Oktober 2020 lalu ada tiga momen yang berdekatan dan rasanya agak berhubungan, ada benang merahnya gitu. Apa sajakah?
Pertama, memperingati hari kesehatan mental sedunia yg jatuh setiap 7 Oktober, salah satu platform layanan yang menyediakan jasa konsultasi daring dengan psikolog profesional mengajak untuk saya berkolaborasi. Saya bersama beberapa orang lain ditugaskan untuk membuat konten video dengan menjawab beberapa pertanyaan yang berhubungan tentang menjaga kesehatan mental di era pandemi Covid19. Kemudian video-video kami dikompilasi dan diunggah di akun YouTube layanan jasa tersebut. Sebelumnya saya memang pernah mendaftar jadi volunteer #PejuangKesehatanMental di situ sih.
Kedua, saya menang giveaway dari dokter Jiemi Ardian SpKj, dapat tiket bincang buku bersama Baek Se Hee, penulis buku best seller asal Korea Selatan. Judul bukunya "I Want to Die but I Want to Eat Tteokbokki". Aslinya untuk ikut acara itu bayar tiket seratus ribu. Kan lumayan ya, dapat ilmu gratis. Acaranya juga menginspirasi saya untuk rajin menulis, siapa tau nanti bisa kayak miss Baek Se Hee sampe menerbitkan buku. Penulisnya ini adalah seorang penyintas distimia (depresi menahun). Yang kemudian membagikan kisahnya menuju pulih lewat tulisan.

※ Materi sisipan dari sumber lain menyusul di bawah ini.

(* ===== verification/Udp.v ===== *)
(** * UDP ([net/udp.c])

    The table of listeners, the two receive modes that the kernel registers
    (a blocking slot and a polled slot), sending and receiving, over the IPv4
    layer of [Net].  [stack] joins UDP with TCP on one interface: it is the
    state that a received frame changes. *)

From S2P Require Import Prelude Bytes Net Tcp.

Definition UDP_MAX_LISTENERS : nat := 16.
Definition UDP_BLOCKING_MAX : nat := 4.
Definition UDP_POLL_SLOTS : nat := 8.
Definition UDP_POLL_BUF_SZ : Z := 1500.
Definition UDP_HDR_SIZE : Z := 8.

(** The callbacks that are ever registered; [l_ctx] is the index of the slot
    that the context pointer points to. *)
Inductive udp_recv_cb := BLOCKING_CB | POLL_CB.

Record udp_listener := Listener { l_port : Z; l_cb : option udp_recv_cb; l_ctx : nat }.

(** [b_buf] is the buffer of the caller that the slot points to. *)
Record udp_blocking_slot := Blocking {
  b_port : Z;
  b_buf : list Z;
  b_maxlen : Z;
  b_rxlen : Z;
  b_done : bool
}.

Record udp_poll_slot := Poll { p_port : Z; p_used : bool; p_len : Z; p_data : list Z }.

Record udp := Udp {
  g_listeners : list udp_listener;
  g_blocking : list udp_blocking_slot;
  g_poll_slots : list udp_poll_slot;
  g_poll_init : bool
}.

Definition listener_zero : udp_listener := Listener 0 None 0.
Definition blocking_zero : udp_blocking_slot := Blocking 0 [] 0 0 false.
Definition poll_zero : udp_poll_slot := Poll 0 false 0 (replicate (Z.to_nat UDP_POLL_BUF_SZ) 0).

Definition set_listeners v u : udp := Udp v (g_blocking u) (g_poll_slots u) (g_poll_init u).
Definition set_blocking v u : udp := Udp (g_listeners u) v (g_poll_slots u) (g_poll_init u).
Definition set_poll v u : udp := Udp (g_listeners u) (g_blocking u) v (g_poll_init u).

Definition udp_init (u : udp) : udp :=
  Udp (replicate UDP_MAX_LISTENERS listener_zero) (replicate UDP_BLOCKING_MAX blocking_zero)
    (g_poll_slots u) (g_poll_init u).

(** ** Listeners *)

Definition udp_listen (port : Z) (cb : option udp_recv_cb) (ctx : nat) (u : udp) : Z * udp :=
  match find_idx (fun l => l_port l =? port) (g_listeners u) with
  | Some i =>
      let l := match cb with
               | None => listener_zero
               | Some _ => Listener port cb ctx
               end in
      (0, set_listeners (<[i := l]> (g_listeners u)) u)
  | None =>
      match cb with
      | None => (0, u)
      | Some _ =>
          match find_idx (fun l => l_port l =? 0) (g_listeners u) with
          | Some i => (0, set_listeners (<[i := Listener port cb ctx]> (g_listeners u)) u)
          | None => (-1, u)
          end
      end
  end.
(** ** [kfree] *)

(** The block is marked free and put at the head of the list. *)
Lemma release_block_spec h bs fl c :
  heap_wf h bs fl None -> c ∈ bs -> block_free (hdr h c) = false ->
  let h' := release_block c h in
  heap_wf h' bs (c :: fl) None /\ data h' = data h /\ free_list h' = c /\
  live (hdr h) bs ≡ₚ (c + HDR_SIZE, b_size (hdr h c)) :: live (hdr h') bs /\
  (block_free (hdr h' c) = true /\ block_last (hdr h' c) = block_last (hdr h c) /\ b_size (hdr h' c) = b_size (hdr h c)) /\
  forall x, x <> c -> hdr h' x = hdr h x.
Proof.
  intros I Hc Hcf h'. destruct (wf_block _ _ _ _ _ I Hc) as (Hc0 & _ & Hcs & Hce & Hcm & Hmag & Hsz0 & Hsz16).
  assert (forall x, x <> c -> hdr h' x = hdr h x) as Ho by (intros x Hx; by apply upd_ne).
  assert (b_next (hdr h' c) = free_list h /\ b_magic (hdr h' c) = b_magic (hdr h c) /\ block_free (hdr h' c) = true /\
    block_last (hdr h' c) = block_last (hdr h c) /\ b_size (hdr h' c) = b_size (hdr h c)) as (Nc & Mc & Fc & Lc & Sc).
  { cbn. rewrite upd_eq. flags. done. }
  destruct (tiles_split _ _ _ _ _ (hi_tiles _ _ _ _ I) Hc) as (l1 & l2 & -> & T1 & T2).
  pose proof (tiles_NoDup _ _ _ _ (hi_tiles _ _ _ _ I)) as Hnd. apply NoDup_app in Hnd as (_ & Hd1 & [Hd2 _]%NoDup_cons).
  assert (forall b, b ∈ l1 \/ b ∈ l2 -> core (hdr h' b) = core (hdr h b)) as Hcore.
  { intros b Hb. rewrite Ho; [done|]. intros ->. destruct Hb as [Hb|Hb]; [|done]. apply (Hd1 c Hb). left. }
  assert (c ∉ fl) as Hcfl by (intros Hx%(hi_free _ _ _ _ I); destruct Hx as (_ & Hx & _); congruence).
  pose proof (used_bounds _ _ _ _ (hi_tiles _ _ _ _ I)) as Hub. pose proof (hi_end _ _ _ _ I) as [He1 He2].
  pose proof (hi_used _ _ _ _ I) as Hu. rewrite used_app in *. cbn [used_sum] in *. rewrite Hcf in *.
  split_and!; try done.
  - destruct I as [I1 I2 I3 I4 I5 I6 I7 I8 I9 I10 I11]. split; try done.
    + apply tiles_app. exists c. split; [apply (tiles_ext (hdr h)); auto|]. cbn [tiles]. rewrite Mc, Sc.
      split_and!; try done. apply (tiles_ext (hdr h)); auto.
    + intros b Hb. destruct (decide (b = c)) as [->|Hne]; [rewrite Lc|rewrite (Ho b Hne)]; auto.
    + cbn [seg]. split_and!; [done|lia|]. rewrite Nc. apply (seg_ext (hdr h)); [|done]. intros x Hx.
      rewrite Ho; [done|]. by intros ->.
    + by constructor.
    + intros b. rewrite elem_of_cons, I8, elem_of_app, elem_of_cons.
      destruct (decide (b = c)) as [->|Hne]; [rewrite Fc; clear|rewrite (Ho b Hne); clear -Hne]; naive_solver.
    + change (heap_used_bytes h') with (u64 (heap_used_bytes h - b_size (hdr h c))).
      rewrite used_app. cbn [used_sum]. rewrite Fc, Hu, (used_ext (hdr h) (hdr h') l1), (used_ext (hdr h) (hdr h') l2) by auto.
      rewrite u64_small; [lia|]. unfold MAX_REQUEST, PAGE_SIZE in *. rewrite HDR_SIZE_val in *.
      pose proof (used_bounds _ _ _ _ T1). pose proof (used_bounds _ _ _ _ T2). lia.
  - rewrite !live_app, !live_cons, Fc, Hcf, (live_ext (hdr h) (hdr h') l1), (live_ext (hdr h) (hdr h') l2) by auto.
    cbn [app]. by rewrite Permutation_middle.
Qed.
Lemma pages_at_ext s r v fl g g' fs D :
  (forall x, v <= x -> g x = g' x) ->
  image s r (D ++ pages_at v fl g fs) -> image s r (D ++ pages_at v fl g' fs).
Proof.
  revert v D. induction fs as [|a fs IH]; intros v D Hg HI; [done|]. cbn [pages_at] in *.
  rewrite cons_middle, app_assoc. apply IH; [intros x Hx; apply Hg; lia|]. rewrite <- app_assoc. cbn [app].
  destruct HI as [HN HF]. split; [rewrite fmap_app in HN |- *; exact HN|].
  apply Forall_app in HF as [HF1 HF2]. apply Forall_cons in HF2 as [[F N L B] HF3]. apply Forall_app. split; [done|].
  apply Forall_cons. split; [|done]. split; [done|done|done|]. intros o Ho.
  etransitivity; [exact (B o Ho)|]. apply Hg. lia.
Qed.

(** A page of an image translates to its frame. *)
Lemma page_at_physical s r p v :
  vm_ok s r -> page_at s r p -> dp_fl p .& PTE_ADDR_MASK = 0 -> same_page (dp_v p) v ->
  vmm_get_physical r v s = dp_a p .| (v .& 0xFFF).
Proof.
  intros Hok [F N L B] Hfl Hs. rewrite vmm_get_physical_leaf, (L v Hs), (translate_small _ v (dp_a p) (dp_fl p)) by done.
  pose proof (mask_frame_flags (dp_a p) 0 (df_addr _ _ _ F) eq_refl) as E. rewrite Z.lor_0_r in E. by rewrite E.
Qed.

Lemma low_bits_aligned v : (4096 | v) -> v .& 0xFFF = 0.
Proof. intros [k ->]. change 0xFFF with (Z.ones 12). rewrite Z.land_ones by lia. apply Z.mod_mul. lia. Qed.

Lemma file_bytes_spec data off n :
  0 <= off -> 0 <= n -> off + n <= Z.of_nat (length data) ->
  exists l, file_bytes data off n = Some l /\ Z.of_nat (length l) = n /\
    (byte_list data -> byte_list l) /\
    forall i, 0 <= i < n -> nth (Z.to_nat i) l 0 = nth (Z.to_nat (off + i)) data 0.
Proof.
  intros Ho Hn Hl. unfold file_bytes. rewrite (proj2 (Z.leb_le 0 off)), (proj2 (Z.leb_le (off + n) _)) by lia.
  eexists. split; [done|]. split_and!.
  - rewrite length_take, length_drop. lia.
  - intros Hb. by apply Forall_take, Forall_drop.
  - intros i Hi. rewrite !nth_lookup, lookup_take_lt, lookup_drop by lia. by replace (Z.to_nat (off + i)) with (Z.to_nat off + Z.to_nat i)%nat by lia.
Qed.

Section copy.
Context (data : list Z) (ph : phdr) (r fl : Z).
Context (Hdata : byte_list data) (Hoff : 0 <= p_offset ph) (Hv : 0 <= p_vaddr ph).
Context (Hfile : p_offset ph + p_filesz ph <= Z.of_nat (length data)).
Context (Hlim : p_vaddr ph + p_filesz ph <= 2 ^ 47) (Hfl : fl .& PTE_ADDR_MASK = 0).
Let lim := p_vaddr ph + p_filesz ph.

(** One round: the page at [dst] receives its bytes. *)
Lemma copy_page s dst D a fs :
  vm_ok s r -> image s r (D ++ pages_at dst fl (fun _ => 0) (a :: fs)) -> (4096 | dst) -> p_vaddr ph <= dst -> dst < lim ->
  exists l s', vmm_get_physical r dst s = a /\ a <> 0 /\
    file_bytes data (p_offset ph + (dst - p_vaddr ph)) (Z.min (lim - dst) 4096) = Some l /\
    kmemcpy (u64 (PHYS_TO_VIRT a + 0)) l s = s' /\ vm_ok s' r /\
    image s' r ((D ++ [DPage dst a fl (fun o => seg_byte data ph (dst + o))]) ++ pages_at (dst + 4096) fl (fun _ => 0) fs).
Proof.
  intros Hok HI Hd Hge Hlt. cbn [pages_at] in HI.
  assert (page_at s r (DPage dst a fl (fun _ => 0))) as Hp by (destruct HI as [_ HF]; apply Forall_app in HF as [_ HF]; by apply Forall_cons in HF as [? _]).
  pose proof Hp as [F N _ B]. cbn [dp_a dp_v dp_fl dp_byte] in *.
  destruct (file_bytes_spec data (p_offset ph + (dst - p_vaddr ph)) (Z.min (lim - dst) 4096) ltac:(lia) ltac:(lia) ltac:(lia))
    as (l & El & Hl & Hb & Hnth).
  pose proof (df_addr _ _ _ F) as Haddr. pose proof (df_low _ _ _ F) as Hlow.
  destruct (kmemcpy_spec l s a 0 Haddr Hlow ltac:(lia) ltac:(lia) (Hb Hdata)) as (Hfr & Hag & Hby).
  exists l. eexists. split.
  { rewrite (page_at_physical s r _ dst Hok Hp Hfl) by done. cbn [dp_a]. by rewrite low_bits_aligned, Z.lor_0_r. }
  split; [done|]. split; [done|]. rewrite phys_virt by (destruct Haddr; lia). split; [done|].
  rewrite <- app_assoc. cbn [app].
  apply (image_write s _ r D (DPage dst a fl (fun _ => 0)) _ (fun o => seg_byte data ph (dst + o)) Hok HI Hfr Hag).
  intros o Ho. cbn [dp_a]. rewrite Hby, B by done. unfold seg_byte. fold lim. rewrite Hl.
  destruct (Z.leb_spec 0 o); [|lia]. cbn [andb].
  destruct (Z.ltb_spec o (0 + Z.min (lim - dst) 4096)), (Z.ltb_spec (dst + o) lim); try lia.
  rewrite Z.sub_0_r, Hnth by lia. do 2 f_equal. lia.
Qed.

Ketiga, waktu ikut webinar gratis dari RSJ Menur - Surabaya, acara bedah buku self healing karya psikolog Danang Baskoro MPsi, iseng-iseng saya ikutan nanya. Eh ternyata pertanyaan saya dibacakan sama moderatornya, lalu dapat pulsa 50ribu. Jadi berasa dikasih kompensasi karena belajar tentang mental health kan... Hehe.
Dari ketiga momen itu ada satu kesamaan, yaitu selalu berhubungan dengan kesehatan mental. Di bulan yang sama pula, saya memutuskan untuk melakukan telemedicine dengan psikiater di rumah sakit terdekat. Mengikuti saran dari psikiater ke sekian kalinya yang saya chat di sebuah aplikasi. Karena sudah harus dibantu obat, katanya. Tapi berhubung pandemi, dan punya balita yang gak bisa dititipkan ke orang lain selama ibunya ke RS, kan agak riskan kalau dibawa, jadi ya udah coba telemedicine aja.
Tapi ternyata, kebetulan sekali dokternya pas lagi sakit, cuti sampai dua minggu. Akhirnya baru bisa terlaksana konsultasi via Google Meet di awal November. Lalu berlanjut sebulan kemudian di Desember. Harusnya Januari juga konsul lagi, tapi waktu itu ternyata saya mudik ke rumah mertua sampe dua minggu. Jadi jadwalnya ngaret dari yang seharusnya.
Nah, waktu lagi mudik di pertengahan Januari 2021 ini saya dapat kesempatan buat ikut dua event antologi (buku kumpulan cerita dari beberapa penulis). Yang pertama judulnya, "Refleksi Diri". Isinya tentang perjalanan di tahun yang telah terlewati dan harapan di tahun yang baru. Yang kedua judulnya, "Ada Maaf Untukmu, Ibu". Isinya lebih seperti writing to healing, ya. Menulis hingga rilis luka batin inner child. Apa itu inner child? Nanti kayanya harus bikin tulisan khusus untuk membahas inner child saya ini. Tapi gak sekarang.
Kedua antologi itu sama-sama dateline-nya di Januari, eh tiba-tiba di bulan yang sama saya dapat pesan WhatsApp yang isinya semacam promosi untuk kelas menulis gitu. Nanti dibimbing sampai bisa menulis buku solo (tentunya berbayar). Jadi saya gak ikutan. Haha. Sebuah pertanda kah biar saya lebih rajin menulis? Selama ini memang kadang suka nulis curhat di caption Instagram, iseng aja. Karena dasarnya emang saya suka sharing. Pengen banget bisa rutin menulis.
Tapi masih maju-mundur, maju-mundur buat memulai. Memang ya, first step is the hardest. Bingung mau nulis dimana. Eh gak berasa kok tau-tau udah masuk Maret aja.. Kalo kebanyakan mikir nanti yang ada malah gak jadi-jadi. So, inilah tulisan pertama di blog yang masih sangat alakadarnya. Semoga bisa ada manfaatnya ya dari menulis, kalo gak buat orang lain, minimal buat diri sendiri jadi lebih lega.